Similar findings linking AMPK activity with αSyn expression have been noted in models with genetically-induced αSyn overexpression. In PC12 cells overexpressing αSyn, resveratrol reduced αSyn, and this effect was blocked by knockdown of Beclin-1 or lysosomal inhibition, suggesting that increased macroautophagy was essential for resveratrol-induced clearance of αSyn [185]. Similarly, PC12 cells incubated in cell media from αSyn overexpressing cells also had decreased viability and lower AMPK activity, but they could be rescued by activating AMPK with AICAR or metformin [187]. In rats, αSyn overexpression decreased the number of SNc DA neurons, while overexpression of the α subunit of AMPK or AMPK-CA ameliorated neuronal loss and deceased αSyn [188]. Likewise, αSyn overexpression in retinoic acid differentiated SH-SY5Y cells increased cell death and decreased AMPK activity [187]. Treatment with AICAR or metformin was neuroprotective in these cells and in cells incubated with cell media containing secreted αSyn or recombinant αSyn oligomers. Conversely, cells with AMPK knocked down via shRNA were more vulnerable to αSyn-induced cell death [187].

The above studies all suggest that AMPK activation can decrease αSyn and ameliorate the deficits caused by its aggregation. However, the relationship between AMPK and αSyn is not straightforward. Some studies have noted that αSyn decreases AMPK phosphorylation at Thr172 [187], while others have observed that αSyn increases it [189]. One possible explanation for these contradictory findings is that αSyn and phosphorylated αSyn differentially affect AMPK. Under normal physiological conditions, αSyn is mostly unphosphorylated. However, in PD αSyn becomes increasingly phosphorylated at serine 129 (pS129), and over 90% of αSyn within Lewy bodies is phosphorylated [190, 191]. Unphosphorylated αSyn activates the phosphatase PP2A, which promotes the dephosphorylation of both αSyn and AMPK, whereas pS129-αSyn inhibits PP2A [192, 193]. Furthermore, pS129-αSyn was found to sequester PIKE-L, an inhibitor of AMPK, leading to increased AMPK activity in mice and in SH-SY5Y cells overexpressing αSyn [189]. Thus, unphosphorylated αSyn may inhibit AMPK function through PP2A, but as αSyn becomes increasingly phosphorylated this inhibition declines and other AMPK regulating proteins become inhibited, leading to increased AMPK activity [193]. Yet increased AMPK in these conditions may not necessarily correspond with normal physiological AMPK activation.
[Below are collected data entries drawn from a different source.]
(** * MetaKeep connector (src/connectors/metaKeep.ts): model and properties

    The connector is a closure over two mutable variables ([provider],
    [providerPromise]) and the host framework's [config] (chains, storage,
    emitter).  Every method is an [async] function; it is modelled here as a
    state-passing computation that runs to completion without interleaving,
    and whose outcome is a resolved value, a rejection, or a promise that
    never settles.  [getProvider] is additionally split at its only [await]
    so that overlapping invocations can be scheduled explicitly. *)

From stdpp Require Import gmap strings list fin_maps pretty.

Open Scope string_scope.
Open Scope list_scope.
Open Scope Z_scope.

(** ** Errors *)

(** Error objects that can travel through the connector.  [ProviderError]
    stands for whatever the SDK, the signer, the provider or the storage
    backend rejects with; its [code] property may be missing. *)
Inductive Error : Type :=
| JsError (message : string)              (* new Error(message) *)
| TypeError                               (* member access on undefined *)
| ProviderError (code : option Z)
| InvalidAddressError                     (* viem getAddress *)
| IntegerOutOfRangeError                  (* viem numberToHex *)
| ChainNotConfiguredError
| UserRejectedRequestError (cause : Error)
| ResourceUnavailableRpcError (cause : Error)
| SwitchChainError (cause : Error).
There is evidence that AMPK is highly dysregulated in cultured neurons overexpressing αSyn and in human cells with Lewy body pathology, with AMPK accumulating with αSyn outside the nucleus or around the rim of Lewy bodies [194]. Increasing AMPK activity further in this case may be detrimental to both cell survival and αSyn clearance. In mouse primary neuronal cultures, overexpression of αSyn or treatment with lactate increased pS129-αSyn and AMPK activity (as measured by pThr172). Overexpression of AMPK-DN or AMPK knockdown prevented lactate induced increases in pS129 and total αSyn and ameliorated the decreased neurite length in cells overexpressing αSyn or treated with lactate. Conversely, AMPK-CA expression increased αSyn, decreased neurite length, and impaired αSyn turnover in 3D5 cells [194].

The role of pS129 in αSyn aggregation, seeding, and toxicity is controversial [191]. There is some evidence that pS129 reduces αSyn toxicity and promotes its macroautophagic clearance [195]. However, other studies have observed that pS129 increases the toxicity of αSyn and promotes aggregation [171, 193]. The pathological role of pS129 may change across the course of PD. Early in disease progression pS129 may be protective, but as the severity of PD increases, pS129 may become increasingly detrimental [190]. Interestingly, AMPK may be one of the endogenous kinases that phosphorylates αSyn. Expression of AMPK-CA in vitro increased pS129-αSyn, while expression of AMPK-DN deceased it [189, 194]. However, treatment with metformin either in vitro or in vivo has repeatedly been shown to decrease phosphorylation of αSyn, and this effect is apparently through an AMPK-independent mechanism [171, 174, 196, 197]. Metformin increases the activity of PP2A, thereby decreasing pS129-αSyn, and this effect was necessary for the protective action of metformin in MPP+ treated SH-SY5Y cells [171]. Thus, the effects of metformin on αSyn phosphorylation and clearance might be distinct from the effects of AMPK itself, with differing neuroprotective effects depending on the state of disease progression (Fig. 3). A pure AMPK activator may be more beneficial in the early stages of PD or as a preventative, whereas metformin may be more beneficial later in the disease progression. Further research will be necessary to clarify whether AMPK activation promotes or inhibits the clearance of αSyn and whether the beneficial effects of AMPK activators such as metformin are due to AMPK.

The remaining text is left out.